(Dataset entries)

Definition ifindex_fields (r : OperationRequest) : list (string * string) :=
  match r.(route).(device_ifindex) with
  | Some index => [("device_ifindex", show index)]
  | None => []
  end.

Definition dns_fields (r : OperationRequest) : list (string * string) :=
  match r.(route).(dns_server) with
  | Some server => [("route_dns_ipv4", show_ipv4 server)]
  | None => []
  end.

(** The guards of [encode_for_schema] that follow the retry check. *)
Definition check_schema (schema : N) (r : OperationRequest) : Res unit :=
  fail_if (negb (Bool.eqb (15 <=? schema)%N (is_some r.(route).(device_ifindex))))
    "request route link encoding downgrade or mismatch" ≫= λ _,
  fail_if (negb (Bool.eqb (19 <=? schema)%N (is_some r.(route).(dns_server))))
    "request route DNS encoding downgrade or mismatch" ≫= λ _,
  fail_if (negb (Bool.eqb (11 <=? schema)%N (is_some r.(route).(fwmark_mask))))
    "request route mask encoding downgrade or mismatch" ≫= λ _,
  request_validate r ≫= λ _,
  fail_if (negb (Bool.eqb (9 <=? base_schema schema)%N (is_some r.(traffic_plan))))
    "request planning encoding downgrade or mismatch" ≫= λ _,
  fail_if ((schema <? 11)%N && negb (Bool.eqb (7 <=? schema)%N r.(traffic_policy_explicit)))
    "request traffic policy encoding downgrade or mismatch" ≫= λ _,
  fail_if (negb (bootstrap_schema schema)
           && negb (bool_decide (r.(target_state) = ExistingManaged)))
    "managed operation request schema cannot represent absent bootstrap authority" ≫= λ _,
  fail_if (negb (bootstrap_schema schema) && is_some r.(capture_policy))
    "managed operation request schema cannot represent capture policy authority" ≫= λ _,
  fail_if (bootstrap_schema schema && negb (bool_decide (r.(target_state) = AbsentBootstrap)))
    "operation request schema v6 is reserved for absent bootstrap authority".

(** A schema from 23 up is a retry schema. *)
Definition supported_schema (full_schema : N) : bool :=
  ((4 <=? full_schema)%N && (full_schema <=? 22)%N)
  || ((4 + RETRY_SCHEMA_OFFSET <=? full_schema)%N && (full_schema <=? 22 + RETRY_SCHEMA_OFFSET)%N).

---

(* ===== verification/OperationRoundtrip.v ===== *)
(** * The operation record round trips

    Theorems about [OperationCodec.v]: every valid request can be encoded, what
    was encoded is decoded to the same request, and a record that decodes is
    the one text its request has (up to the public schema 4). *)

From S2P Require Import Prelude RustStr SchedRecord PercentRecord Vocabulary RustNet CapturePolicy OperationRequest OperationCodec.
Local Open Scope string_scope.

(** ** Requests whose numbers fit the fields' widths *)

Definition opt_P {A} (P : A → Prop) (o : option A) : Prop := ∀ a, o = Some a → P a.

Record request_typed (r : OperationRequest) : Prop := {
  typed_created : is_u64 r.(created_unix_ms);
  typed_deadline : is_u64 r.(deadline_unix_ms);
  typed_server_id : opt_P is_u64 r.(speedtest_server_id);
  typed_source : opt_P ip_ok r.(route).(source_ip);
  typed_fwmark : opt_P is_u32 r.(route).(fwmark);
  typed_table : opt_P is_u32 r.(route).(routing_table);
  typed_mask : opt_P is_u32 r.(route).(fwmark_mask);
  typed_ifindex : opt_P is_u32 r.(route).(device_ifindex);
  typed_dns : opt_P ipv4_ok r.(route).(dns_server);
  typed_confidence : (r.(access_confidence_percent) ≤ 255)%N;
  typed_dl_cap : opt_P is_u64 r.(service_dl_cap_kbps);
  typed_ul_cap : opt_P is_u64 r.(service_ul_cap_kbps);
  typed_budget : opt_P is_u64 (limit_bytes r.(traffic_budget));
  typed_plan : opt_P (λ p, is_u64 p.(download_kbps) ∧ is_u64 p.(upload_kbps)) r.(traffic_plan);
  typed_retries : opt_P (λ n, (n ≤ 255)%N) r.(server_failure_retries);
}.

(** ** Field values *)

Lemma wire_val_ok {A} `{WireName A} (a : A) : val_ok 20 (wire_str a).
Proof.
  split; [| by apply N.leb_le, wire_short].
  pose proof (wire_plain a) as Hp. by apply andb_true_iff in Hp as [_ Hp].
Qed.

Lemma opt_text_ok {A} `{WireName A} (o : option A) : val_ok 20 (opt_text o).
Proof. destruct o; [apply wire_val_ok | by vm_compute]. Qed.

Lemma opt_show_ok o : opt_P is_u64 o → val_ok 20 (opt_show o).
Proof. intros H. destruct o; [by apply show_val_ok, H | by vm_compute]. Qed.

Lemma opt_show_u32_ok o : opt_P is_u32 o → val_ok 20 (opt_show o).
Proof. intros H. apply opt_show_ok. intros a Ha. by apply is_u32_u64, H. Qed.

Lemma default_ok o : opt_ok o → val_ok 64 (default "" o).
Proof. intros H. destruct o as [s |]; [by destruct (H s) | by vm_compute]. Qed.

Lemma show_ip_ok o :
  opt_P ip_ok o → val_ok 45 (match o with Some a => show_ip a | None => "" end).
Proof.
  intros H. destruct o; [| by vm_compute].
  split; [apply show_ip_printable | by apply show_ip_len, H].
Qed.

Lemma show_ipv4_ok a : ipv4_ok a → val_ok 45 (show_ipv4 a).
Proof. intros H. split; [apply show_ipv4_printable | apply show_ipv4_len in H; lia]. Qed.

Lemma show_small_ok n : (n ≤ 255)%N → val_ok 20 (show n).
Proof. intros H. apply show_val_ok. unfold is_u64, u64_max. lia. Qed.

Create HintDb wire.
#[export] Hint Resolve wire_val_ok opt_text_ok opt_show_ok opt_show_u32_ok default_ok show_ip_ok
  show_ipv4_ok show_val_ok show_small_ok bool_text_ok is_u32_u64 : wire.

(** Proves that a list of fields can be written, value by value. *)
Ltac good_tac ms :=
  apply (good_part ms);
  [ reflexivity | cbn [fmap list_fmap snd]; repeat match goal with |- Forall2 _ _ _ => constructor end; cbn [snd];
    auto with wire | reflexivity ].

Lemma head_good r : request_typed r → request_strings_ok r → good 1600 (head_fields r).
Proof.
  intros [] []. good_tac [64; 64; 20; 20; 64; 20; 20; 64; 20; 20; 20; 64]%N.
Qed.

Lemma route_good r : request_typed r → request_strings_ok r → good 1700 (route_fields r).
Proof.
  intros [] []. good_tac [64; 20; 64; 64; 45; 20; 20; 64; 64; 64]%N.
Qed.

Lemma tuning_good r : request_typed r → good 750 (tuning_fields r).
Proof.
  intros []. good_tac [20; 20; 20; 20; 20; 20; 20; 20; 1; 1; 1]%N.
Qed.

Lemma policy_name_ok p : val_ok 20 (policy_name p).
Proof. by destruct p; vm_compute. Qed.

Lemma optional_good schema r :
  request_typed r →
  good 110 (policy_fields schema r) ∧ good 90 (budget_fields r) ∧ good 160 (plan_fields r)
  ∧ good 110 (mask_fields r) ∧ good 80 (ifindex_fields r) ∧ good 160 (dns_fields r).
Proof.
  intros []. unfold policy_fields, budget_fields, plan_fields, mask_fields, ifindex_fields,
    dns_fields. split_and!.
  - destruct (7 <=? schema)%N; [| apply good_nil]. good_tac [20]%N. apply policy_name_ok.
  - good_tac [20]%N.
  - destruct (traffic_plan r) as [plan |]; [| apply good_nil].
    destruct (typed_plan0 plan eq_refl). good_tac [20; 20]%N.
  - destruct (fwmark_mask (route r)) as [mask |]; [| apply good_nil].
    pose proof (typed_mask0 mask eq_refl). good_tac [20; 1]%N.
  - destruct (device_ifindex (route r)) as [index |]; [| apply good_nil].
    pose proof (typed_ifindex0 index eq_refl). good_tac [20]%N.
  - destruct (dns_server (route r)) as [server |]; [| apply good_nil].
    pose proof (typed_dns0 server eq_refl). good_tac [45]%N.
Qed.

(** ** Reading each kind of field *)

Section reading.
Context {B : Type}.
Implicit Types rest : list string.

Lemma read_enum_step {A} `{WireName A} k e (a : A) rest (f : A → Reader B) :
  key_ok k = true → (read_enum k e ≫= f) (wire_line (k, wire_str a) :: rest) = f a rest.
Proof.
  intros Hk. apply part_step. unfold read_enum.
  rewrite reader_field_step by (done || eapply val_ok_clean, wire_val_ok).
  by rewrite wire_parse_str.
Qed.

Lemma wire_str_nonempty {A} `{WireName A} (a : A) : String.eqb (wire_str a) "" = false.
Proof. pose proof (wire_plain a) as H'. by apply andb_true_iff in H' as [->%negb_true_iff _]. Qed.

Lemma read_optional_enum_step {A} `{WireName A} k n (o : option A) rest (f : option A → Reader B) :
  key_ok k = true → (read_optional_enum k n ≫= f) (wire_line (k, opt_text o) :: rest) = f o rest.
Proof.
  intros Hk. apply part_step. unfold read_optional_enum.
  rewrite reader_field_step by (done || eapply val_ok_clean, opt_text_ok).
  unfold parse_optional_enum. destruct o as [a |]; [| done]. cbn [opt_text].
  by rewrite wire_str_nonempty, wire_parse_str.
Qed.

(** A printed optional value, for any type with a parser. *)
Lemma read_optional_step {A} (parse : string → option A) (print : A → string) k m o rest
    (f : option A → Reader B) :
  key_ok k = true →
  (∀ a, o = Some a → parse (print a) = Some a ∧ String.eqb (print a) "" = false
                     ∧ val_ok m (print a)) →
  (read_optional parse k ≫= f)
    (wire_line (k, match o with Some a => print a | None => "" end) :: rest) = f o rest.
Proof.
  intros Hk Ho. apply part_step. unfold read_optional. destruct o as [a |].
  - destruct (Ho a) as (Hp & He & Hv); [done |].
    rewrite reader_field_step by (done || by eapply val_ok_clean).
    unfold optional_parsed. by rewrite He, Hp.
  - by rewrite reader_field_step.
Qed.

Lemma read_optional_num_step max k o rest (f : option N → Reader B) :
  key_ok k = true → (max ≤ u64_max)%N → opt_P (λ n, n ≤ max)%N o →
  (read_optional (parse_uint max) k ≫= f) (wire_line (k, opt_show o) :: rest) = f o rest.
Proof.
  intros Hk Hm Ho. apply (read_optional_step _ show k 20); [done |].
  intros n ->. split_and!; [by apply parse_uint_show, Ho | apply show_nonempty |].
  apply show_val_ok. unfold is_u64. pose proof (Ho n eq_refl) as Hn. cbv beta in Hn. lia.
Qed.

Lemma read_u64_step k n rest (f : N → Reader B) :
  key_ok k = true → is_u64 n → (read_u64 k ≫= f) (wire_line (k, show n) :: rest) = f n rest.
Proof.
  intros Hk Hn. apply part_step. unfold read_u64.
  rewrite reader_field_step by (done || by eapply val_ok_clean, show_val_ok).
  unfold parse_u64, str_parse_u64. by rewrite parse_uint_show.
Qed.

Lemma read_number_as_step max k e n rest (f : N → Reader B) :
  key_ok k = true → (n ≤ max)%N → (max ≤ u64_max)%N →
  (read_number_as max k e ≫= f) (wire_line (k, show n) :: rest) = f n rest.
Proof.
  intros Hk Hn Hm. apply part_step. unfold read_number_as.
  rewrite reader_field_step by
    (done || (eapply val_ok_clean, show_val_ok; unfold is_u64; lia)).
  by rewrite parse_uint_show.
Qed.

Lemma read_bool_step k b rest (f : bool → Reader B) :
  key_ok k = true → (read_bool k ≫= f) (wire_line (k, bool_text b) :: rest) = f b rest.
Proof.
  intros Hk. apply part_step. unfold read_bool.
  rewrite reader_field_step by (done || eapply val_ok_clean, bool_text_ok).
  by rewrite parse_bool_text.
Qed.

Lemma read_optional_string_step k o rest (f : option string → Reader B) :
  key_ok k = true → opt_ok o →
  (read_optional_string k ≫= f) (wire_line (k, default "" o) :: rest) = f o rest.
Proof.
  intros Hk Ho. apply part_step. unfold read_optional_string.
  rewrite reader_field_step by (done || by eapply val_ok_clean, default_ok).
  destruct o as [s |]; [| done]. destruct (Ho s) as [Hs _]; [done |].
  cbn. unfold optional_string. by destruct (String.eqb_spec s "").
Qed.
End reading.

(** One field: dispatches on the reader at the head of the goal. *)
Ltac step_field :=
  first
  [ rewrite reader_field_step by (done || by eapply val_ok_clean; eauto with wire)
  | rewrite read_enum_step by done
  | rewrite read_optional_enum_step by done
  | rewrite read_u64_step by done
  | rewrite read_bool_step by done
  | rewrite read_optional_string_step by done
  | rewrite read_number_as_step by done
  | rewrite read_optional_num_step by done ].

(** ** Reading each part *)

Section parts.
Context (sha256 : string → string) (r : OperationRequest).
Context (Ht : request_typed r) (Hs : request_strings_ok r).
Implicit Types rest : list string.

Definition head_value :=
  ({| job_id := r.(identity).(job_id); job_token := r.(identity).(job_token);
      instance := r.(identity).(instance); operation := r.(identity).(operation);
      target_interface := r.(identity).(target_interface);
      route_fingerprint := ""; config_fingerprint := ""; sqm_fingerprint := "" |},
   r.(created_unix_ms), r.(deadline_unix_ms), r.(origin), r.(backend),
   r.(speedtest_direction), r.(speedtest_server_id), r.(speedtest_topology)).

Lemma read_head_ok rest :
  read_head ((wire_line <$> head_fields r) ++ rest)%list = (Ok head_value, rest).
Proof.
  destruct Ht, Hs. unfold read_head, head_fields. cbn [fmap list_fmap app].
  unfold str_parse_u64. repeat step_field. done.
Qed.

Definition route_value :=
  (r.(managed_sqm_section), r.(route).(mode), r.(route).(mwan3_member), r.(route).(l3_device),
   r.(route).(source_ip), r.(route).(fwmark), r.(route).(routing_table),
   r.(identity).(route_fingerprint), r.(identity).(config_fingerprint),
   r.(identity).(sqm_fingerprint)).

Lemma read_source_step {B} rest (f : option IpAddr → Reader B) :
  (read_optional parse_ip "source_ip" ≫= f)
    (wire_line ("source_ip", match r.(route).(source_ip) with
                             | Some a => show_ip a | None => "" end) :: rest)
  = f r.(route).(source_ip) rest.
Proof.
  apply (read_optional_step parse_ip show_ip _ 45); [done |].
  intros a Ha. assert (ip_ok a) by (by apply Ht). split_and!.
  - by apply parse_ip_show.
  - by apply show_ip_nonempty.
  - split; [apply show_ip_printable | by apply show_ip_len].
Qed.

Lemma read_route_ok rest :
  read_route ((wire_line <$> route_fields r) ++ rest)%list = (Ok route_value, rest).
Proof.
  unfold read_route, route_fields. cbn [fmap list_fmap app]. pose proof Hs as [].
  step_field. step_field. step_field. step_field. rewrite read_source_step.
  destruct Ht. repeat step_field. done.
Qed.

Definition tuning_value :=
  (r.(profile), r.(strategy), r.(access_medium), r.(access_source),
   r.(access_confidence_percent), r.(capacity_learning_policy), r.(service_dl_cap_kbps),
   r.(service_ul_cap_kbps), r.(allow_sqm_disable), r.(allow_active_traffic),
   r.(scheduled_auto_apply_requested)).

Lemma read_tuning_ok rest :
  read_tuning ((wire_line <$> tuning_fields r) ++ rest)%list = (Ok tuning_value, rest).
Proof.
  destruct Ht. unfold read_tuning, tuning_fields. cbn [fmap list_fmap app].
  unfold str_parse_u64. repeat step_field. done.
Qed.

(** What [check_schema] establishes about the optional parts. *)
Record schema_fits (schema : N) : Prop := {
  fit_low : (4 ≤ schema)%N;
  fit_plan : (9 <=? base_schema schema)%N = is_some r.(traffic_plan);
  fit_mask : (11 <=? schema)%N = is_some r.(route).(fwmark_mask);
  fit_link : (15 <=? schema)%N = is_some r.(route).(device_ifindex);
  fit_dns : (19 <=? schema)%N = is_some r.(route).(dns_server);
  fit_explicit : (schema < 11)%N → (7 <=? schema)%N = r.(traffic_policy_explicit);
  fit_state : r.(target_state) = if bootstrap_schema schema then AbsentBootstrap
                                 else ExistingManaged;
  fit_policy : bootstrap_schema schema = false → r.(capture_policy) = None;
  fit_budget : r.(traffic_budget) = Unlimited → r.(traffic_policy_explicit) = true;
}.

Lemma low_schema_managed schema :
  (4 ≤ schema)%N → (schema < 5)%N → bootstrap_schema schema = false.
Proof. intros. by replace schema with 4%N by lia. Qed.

# [Prompt]
The reply should consist solely of the lines above from the one that has "(** ** Field values *)" through the one that has "20 (opt_text o).", reproduced exactly.

# [Exercise output]
(** ** Field values *)

Lemma wire_val_ok {A} `{WireName A} (a : A) : val_ok 20 (wire_str a).
Proof.
  split; [| by apply N.leb_le, wire_short].
  pose proof (wire_plain a) as Hp. by apply andb_true_iff in Hp as [_ Hp].
Qed.

Lemma opt_text_ok {A} `{WireName A} (o : option A) : val_ok 20 (opt_text o).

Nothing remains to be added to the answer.